A lot people wonder, “Why do I need to get my teeth cleaned? Is it really that important?” The short answer is YES! Getting your teeth cleaned on a regular basis is important, not only for your oral health, but your overall health as well.
So what exactly is gum disease?
It is an infection of your gums and supporting tissues that evolves over time. Gum disease includes two stages: a reversible stage and an irreversible stage.
The initial phase of gum disease is called gingivitis and is reversible. Gingivitis is identified by bleeding gums and tender, red, swollen gums. Gingivitis generally develops when plaque and tartar sit on the teeth and infect the gums. A professional cleaning and daily brushing and flossing can reverse the effects of gingivitis, leaving you with a healthy mouth. Brushing and flossing can remove soft plaque, but scaling is needed to remove hard tartar from the teeth.
The second stage of gum disease is called periodontal disease, which is irreversible. Periodontal disease is classified as Early, Moderate or Advanced. The signs of periodontal disease are bone loss, moving teeth, exposed roots, and possible tooth loss. The second stage of gum disease develops when the first stage – the reversible stage – is left untreated. The infection, that started in the gums, spreads into the supporting tissue and bone around the teeth, leading to loss of bony support. Once the process of bone loss starts, you cannot grow the bone back. Moreover, the progression of bone loss can continue if left untreated.

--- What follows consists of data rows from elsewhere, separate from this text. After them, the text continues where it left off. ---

(** ** Two ways equal hashes can hide different inputs *)

(** C35. LoRA names and cache salts share one key space: extra keys are plain
    strings in one tuple, so a request that runs under the LoRA adapter named [x]
    and one that runs on the base model with [cache_salt = x] get the same hash
    for their first block whenever its tokens agree, whatever the hash function. *)
Theorem lora_name_and_cache_salt_collide sha256 hash_fn seed bs x aid toks :
  (0 < bs)%Z -> (bs <= zlen toks)%Z -> x <> ""%string ->
  exists r1 r2 h,
    Request_init (Some (request_block_hasher sha256 hash_fn seed bs))
      (text_args "a" toks <| arg_lora_request := Some {| lora_name := x; adapter_id := aid |} |>)
      = Ok r1 /\
    Request_init (Some (request_block_hasher sha256 hash_fn seed bs))
      (text_args "b" toks <| arg_cache_salt := Some x |>) = Ok r2 /\
    head (block_hashes r1) = Some h /\ head (block_hashes r2) = Some h.
Proof.
  intros Hbs Hlen Hx.
  assert (Hnil : mm_wf []) by (split; [by intros ?????|constructor]).
  destruct (Request_init_spec sha256 hash_fn seed bs
    (text_args "a" toks <| arg_lora_request := Some {| lora_name := x; adapter_id := aid |} |>)
    16 WAITING (zlen toks)) as (r1 & H1 & [_ Hh1] & (L1 & M1 & S1 & E1) & T1);
    [done|reflexivity|reflexivity|exact Hnil|].
  destruct (Request_init_spec sha256 hash_fn seed bs
    (text_args "b" toks <| arg_cache_salt := Some x |>)
    16 WAITING (zlen toks)) as (r2 & H2 & [_ Hh2] & (L2 & M2 & S2 & E2) & T2);
    [done|reflexivity|reflexivity|exact Hnil|].
  simpl in *. exists r1, r2, (ref_hash sha256 hash_fn seed r1 bs 0).
  assert (Hnf : forall r, all_token_ids r = toks -> exists n, num_full r bs = S n).
  { intros r Hr. destruct (num_full_le r bs Hbs) as [_ Hlt]. unfold num_tokens in Hlt.
    rewrite Hr in Hlt. destruct (num_full r bs); [lia|eauto]. }
  destruct (Hnf r1 T1) as [n1 Hn1], (Hnf r2 T2) as [n2 Hn2].
  split_and!; [done..|by rewrite Hh1, Hn1|]. rewrite Hh2, Hn2. simpl. f_equal.
  unfold hash_block_tokens, block_tokens, block_extra, ref_extra_keys,
    gen_lora_extra_hash_keys, cache_salt_keys, ref_embeds_keys.
  rewrite T1, T2, L1, L2, M1, M2, S1, S2, E1, E2. simpl.
  by rewrite (bool_decide_eq_false_2 (x = ""%string)).
Qed.
(** [contain(key, block_id)] *)
Definition map_contain (h : heap) (c : block_map) (k : bytes) (id : Z) : bool :=
  match c !! k with
  | None => false
  | Some (OneBlock b) => (block_id (h !!! b) =? id)%Z
  | Some (ManyBlocks d) => bool_decide (is_Some (odict_get id d))
  end.

(** [insert(key, block)] *)
Definition map_insert (h : heap) (c : block_map) (k : bytes) (block : ref) : block_map :=
  let id := block_id (h !!! block) in
  match c !! k with
  | None => <[k := OneBlock block]> c
  | Some (OneBlock b) =>
      <[k := ManyBlocks (odict_set id block [(block_id (h !!! b), b)])]> c
  | Some (ManyBlocks d) => <[k := ManyBlocks (odict_set id block d)]> c
  end.

(** [pop(key, block_id)] *)
Definition map_pop (h : heap) (c : block_map) (k : bytes) (id : Z) : option ref * block_map :=
  match c !! k with
  | None => (None, c)
  | Some (OneBlock b) =>
      if (block_id (h !!! b) =? id)%Z then (Some b, delete k c) else (None, c)
  | Some (ManyBlocks d) =>
      let d' := odict_del id d in
      (odict_get id d,
       if bool_decide (d' = []) then delete k c else <[k := ManyBlocks d']> c)
  end.

(** ** [BlockPool] *)

(** [KVCacheEvent] (vllm/distributed/kv_events.py), medium GPU. *)
Inductive KVCacheEvent :=
  | BlockStored (stored_hashes : list ExternalBlockHash) (parent_block_hash : option ExternalBlockHash)
      (stored_token_ids : list Z) (stored_block_size : Z) (stored_lora : option LoRARequest)
      (stored_extra_keys : option (list (option (list extra_key)))) (stored_group_idx : Z)
  | BlockRemoved (removed_hashes : list ExternalBlockHash) (removed_group_idx : Z)
  | AllBlocksCleared.

Record BlockPool := {
  num_gpu_blocks : Z;
  enable_caching : bool;
  hash_block_size : Z;
  free_block_queue : qstate;
  cached_block_hash_to_block : block_map;
  cached_block_hashes_by_block : gmap Z (gset bytes);
  null_block : ref;
  enable_kv_cache_events : bool;
  use_int_block_hashes : bool;
  kv_event_queue : list KVCacheEvent;
}.

#[export] Instance BlockPool_eta : Eta BlockPool := fun p =>
  Build_BlockPool (num_gpu_blocks p) (enable_caching p) (hash_block_size p) (free_block_queue p)
    (cached_block_hash_to_block p) (cached_block_hashes_by_block p) (null_block p)
    (enable_kv_cache_events p) (use_int_block_hashes p) (kv_event_queue p).
(** The branch for a block without a hash. *)
Lemma insert_primary_spec n p i k t :
  cache_ok n p -> 0 < i < n -> block_hash (blk p (Blk i)) = None ->
  let p1 := pool_upd (with_hash (Some k) t) (Blk i) p in
  hashed n i k p
    (p1 <| cached_block_hash_to_block :=
           map_insert (pool_mem p1) (cached_block_hash_to_block p1) k (Blk i) |>).
Proof.
  intros Hok Hi Hb0 p1. set (p' := _ <| cached_block_hash_to_block := _ |>).
  pose proof (extras_unhashed _ _ _ Hok Hb0) as Hx.
  assert (Hblk : forall r, blk p' r = blk p1 r) by done.
  assert (Hbi : blk p' (Blk i) = with_hash (Some k) t (blk p (Blk i)))
    by by rewrite Hblk; unfold p1; rewrite blk_pool_upd, decide_True.
  assert (HH : hashes_of p' i = {[k]} ∪ hashes_of p i).
  { unfold hashes_of. rewrite Hbi, Hb0. simpl. rewrite Hx. simpl. set_solver. }
  assert (Hne : forall r, r <> Blk i -> blk p' r = blk p r).
  { intros r Hr. rewrite Hblk. unfold p1. by rewrite blk_pool_upd, decide_False. }
  split_and!; [|done|by rewrite Hbi, Hb0|done].
  pose proof (cache_step_with_hash (Some k) t (Blk i) p) as Hs.
  rewrite <- HH. apply cache_ok_change; rewrite ?Hbi; try done; try lia.
  - eapply cache_step_trans; [exact Hs|done].
  - rewrite HH.
    assert (He : cached_block_hash_to_block p' =
              map_insert (pool_mem p) (cached_block_hash_to_block p) k (Blk i)).
    { simpl. unfold map_insert. pose proof (cs_id _ _ Hs) as Hid.
      unfold blk, pool_upd in Hid. simpl in Hid. simpl. rewrite Hid.
      destruct (_ !! k) as [[]|]; rewrite ?Hid; done. }
    rewrite He. apply map_insert_spec; try apply Hok; [lia|].
    unfold hashes_of. rewrite Hb0, Hx. simpl. set_solver.
  - intros S. simpl. by rewrite Hx.
Qed.

Lemma insert_block_hash_spec n p i k t :
  cache_ok n p -> 0 < i < n ->
  wp (insert_block_hash k (Blk i) t) (fun _ p' => hashed n i k p p') p.
Proof.
  intros Hok Hi. unfold insert_block_hash. pool_steps. rewrite (blk_id n p i Hok) by lia.
  assert (Hkeep : k ∈ hashes_of p i -> hashed n i k p p).
  { intros Hk. split_and!; [|done| |done].
    - split; [done|]. split; [done|]. intros j _. unfold fupd. case_decide; [subst; set_solver|done].
    - destruct (block_hash (blk p (Blk i))) eqn:Hb; [done|]. exfalso. revert Hk.
      unfold hashes_of. rewrite Hb, (extras_unhashed n) by done. simpl. set_solver. }
  case_bool_decide as Hb.
  { rewrite wp_ret. apply Hkeep. unfold hashes_of. rewrite Hb. set_solver. }
  rewrite (map_contain_spec n _ _ (hashes_of p)) by (apply Hok || lia).
  case_bool_decide as Hk; [rewrite wp_ret; auto|].
  rewrite wp_bind. destruct (block_hash (blk p (Blk i))) as [k0|] eqn:Hb0.
  - pool_steps. exact (insert_extra_spec n p i k k0 Hok Hi Hk Hb0).
  - unfold set_block_hash. pool_steps. rewrite Hb0, (co_tokens n p Hok) by (done || lia).
    split; [done|]. pool_steps. exact (insert_primary_spec n p i k t Hok Hi Hb0).
Qed.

This is where the importance of dental cleanings comes in. With the help of frequent, regular dental hygiene visits, and excellent home care, you can stop the infection and prevent further bone loss. “But I don’t have bone loss,” you may say. “Why do I need to get another cleaning?” Regular dental hygiene care is a preventative therapy to ensure patients do not develop periodontal disease. The best and most effective treatment of gum disease is PREVENTION. If we can prevent a patient from losing bony support, we can ensure they will not develop periodontal disease. The reason why the second stage of gum disease is considered irreversible is because once you develop periodontal disease, you have it for life. The damage from the infection to your bone cannot be reversed. The only thing we can do is prevent further damage with regular hygiene visits, which includes scaling and root planing. This is why prevention is key to treating gum disease. So be sure to come in every 6-12 months and see your hygienist! I’m sure you’ll have a new appreciation for why she asks about brushing and flossing every time!